Bahkan menjenguk orang sakit itu hukumnya wajib karena setiap Muslim punya hak atas Muslim yang lain. Salah satu haknya adalah dijenguk ketika sakit. "Menjadi wajib kalau tidak ada halangan di waktu normal, karena ini menjadi 'Haqqul Muslim alal Muslim' (hak Muslim atas Muslim yang lain)," jelasnya kepada Republika, Senin (14/9).
Namun, Huzaemah melanjutkan, dalam kondisi darurat pandemi Covid-19, menjenguk orang sakit tidak lagi menjadi wajib. Bahkan bisa menjadi makruh hingga haram jika itu membahayakan diri. Sebab, menjaga diri dari bahaya juga wajib hukumnya.
"Kalau seseorang bertakziyah ke tempat orang yang meninggal karena corona atau karena yang lain, kan dikhawatirkan ketularan. Kalau ingin tetap ke sana, maka harus dengan menerapkan protokol kesehatan seperti jaga jarak, pakai masker, dan rajin cuci tangan," paparnya.
Huzaemah menganjurkan untuk menggunakan sarana teknologi seperti telepon, video call, dan semacamnya sebagai pengganti ketika tidak memungkinkan membesuk secara langsung. Dalam percakapan telepon itu, bisa sekaligus mendoakan yang bersangkutan agar dicabut penyakitnya.
Jangankan urusan menjenguk orang sakit dan takziyah, tutur Huzaeman, perkara shalat Jumat yang hukumnya wajib bagi setiap individu saja bisa ditinggalkan di tengah pandemi, untuk kemudian diganti dengan shalat Zuhur. "Jadi kalau tidak memungkinkan untuk menjenguk, karena kita menjaga kesehatan, maka bisa telpon ke sana," ungkapnya.
Huzaemah juga memaparkan, haram hukumnya melakukan perbuatan yang dapat mencelakakan diri sendiri. Jika tetap dilakukan, sama saja dengan bunuh diri. Setiap Muslim pun harus pandai-pandai melihat kondisi terkini tentang perkembangan kasus Covid-19 di wilayahnya.

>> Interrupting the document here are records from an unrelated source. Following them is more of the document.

(** The methods, by what they answer beside an error. *)
Inductive pcall : Type -> Type :=
| QListHosts : pcall (list Host)
| QListVMs (opts : ListOptions) : pcall (list VM)
| QGetVM (vm : string) : pcall (VM * json)
| QListClusters : pcall (list Cluster)
| QListStorage : pcall (list StoragePool)
| QListNetworks : pcall (list Network)
| QListSnapshots (vm : string) : pcall (list Snapshot)
| QTopology (cluster : string) : pcall Topology
| QMetrics (vm : string) (window : MetricWindow) : pcall (string * list MetricSample)
| QConsole (vm : string) : pcall ConsoleEndpoint
| QListVolumes (storage : string) : pcall (list Volume)
| QGuestInfo (vm : string) : pcall GuestInfo
| PCreate (spec : VMSpec) : pcall (option Task)
| PPower (vm op : string) : pcall (option Task)
| PDelete (vm : string) (opts : DeleteOptions) : pcall (option Task)
| PReconfigure (vm : string) (spec : VMReconfigureSpec) : pcall (option Task)
| PSnapshot (vm : string) (opts : SnapshotOptions) : pcall (option Task)
| PRevert (vm snap : string) : pcall (option Task)
| PClone (vm : string) (spec : CloneSpec) : pcall (option Task)
| PMigrate (vm host : string) (opts : MigrateOptions) : pcall (option Task)
| PCreateNetwork (spec : NetworkSpec) : pcall (option Task)
| PDeleteNetwork (id : string) : pcall (option Task)
| PCreateVolume (spec : VolumeSpec) : pcall (option Task)
| PDeleteVolume (storage vol : string) : pcall (option Task)
| PUploadISO (storage name : string) (size : Z) (body : string * option string) : pcall Volume
| PAttachDisk (vm : string) (spec : DiskSpec) : pcall (option Task)
| PDetachDisk (vm disk : string) : pcall (option Task)
| PAttachNIC (vm : string) (spec : NICSpec) : pcall (option Task)
| PDetachNIC (vm nic : string) : pcall (option Task)
| PMountISO (vm path : string) : pcall (option Task)
| PUnmountISO (vm : string) : pcall (option Task)
| PDeleteSnapshot (vm snap : string) : pcall (option Task)
| PResizeDisk (vm disk : string) (gb : f64) : pcall (option Task)
| PMarkTemplate (vm : string) (isTemplate : bool) : pcall (option Task)
| PSetResources (vm : string) (spec : ResourceSpec) : pcall (option Task)
| PSetDiskQoS (vm disk : string) (qos : DiskQoS) : pcall (option Task)
| PMigrateStorage (vm disk target : string) : pcall (option Task)
| PEnterMaintenance (host : string) (evacuate : bool) : pcall (option Task)
| PExitMaintenance (host : string) : pcall (option Task).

"Kita juga harus melihat kondisi juga, kita kan bisa melihat situasinya, memungkinkan atau tidak. Kalau menurut otoritas kesehatan tidak apa-apa, ya tidak masalah tetapi dengan mengikuti protokol kesehatan. Pakai masker, jaga jarak, ikuti aturan-aturannya," paparnya.
Ustaz Isnan Ansory dalam bukunya 'Fiqih Menghadapi Wabah Penyakit' yang diterbitkan Rumah Fiqih Publishing, menjelaskan, hal pertama yang harus dilakukan seorang Muslim dalam menghadapi wabah penyakit setelah ia menata akidahnya adalah, berikhtiar semaksimal mungkin untuk menghindarinya.
"Bahkan sikap ini merupakan perintah langsung dari Rasulullah saw dan juga sekaligus diamalkan oleh Rasulullah SAW," jelasnya.
Dari Abu Said al-Khudri, Rasulullah SAW bersabda, "Tidak boleh membahayakan diri sendiri dan orang lain. Siapapun yang membuat suatu bahaya maka Allah akan membalasnya, dan siapapun membuat kesulitan atas orang lain, maka Allah akan menyulitkannya." (HR. Malik, Daruquthni, Hakim dan Baihaqi)
Selain itu, papar Ustaz Isnan, setiap Muslim juga harus berprasangka baik kepada Allah atas setiap ujian-Nya. Senantiasa optimis dalam menghadapinya dan berucap kata-kata yang baik. Hal ini sebagaimana diajarkan oleh Nabi SAW dalam hadits.
Dari Anas, Nabi SAW bersabda, "Tidaklah penyakit menular tanpa izin Allah dan tidak ada pengaruh dikarenakan seekor burung, tetapi yang mengagumkanku ialah al-Fa'lu (optimisme), yaitu kalimah hasanah atau kalimat thayyibah (kata-kata yang baik)." (HR. Bukhari dan Muslim).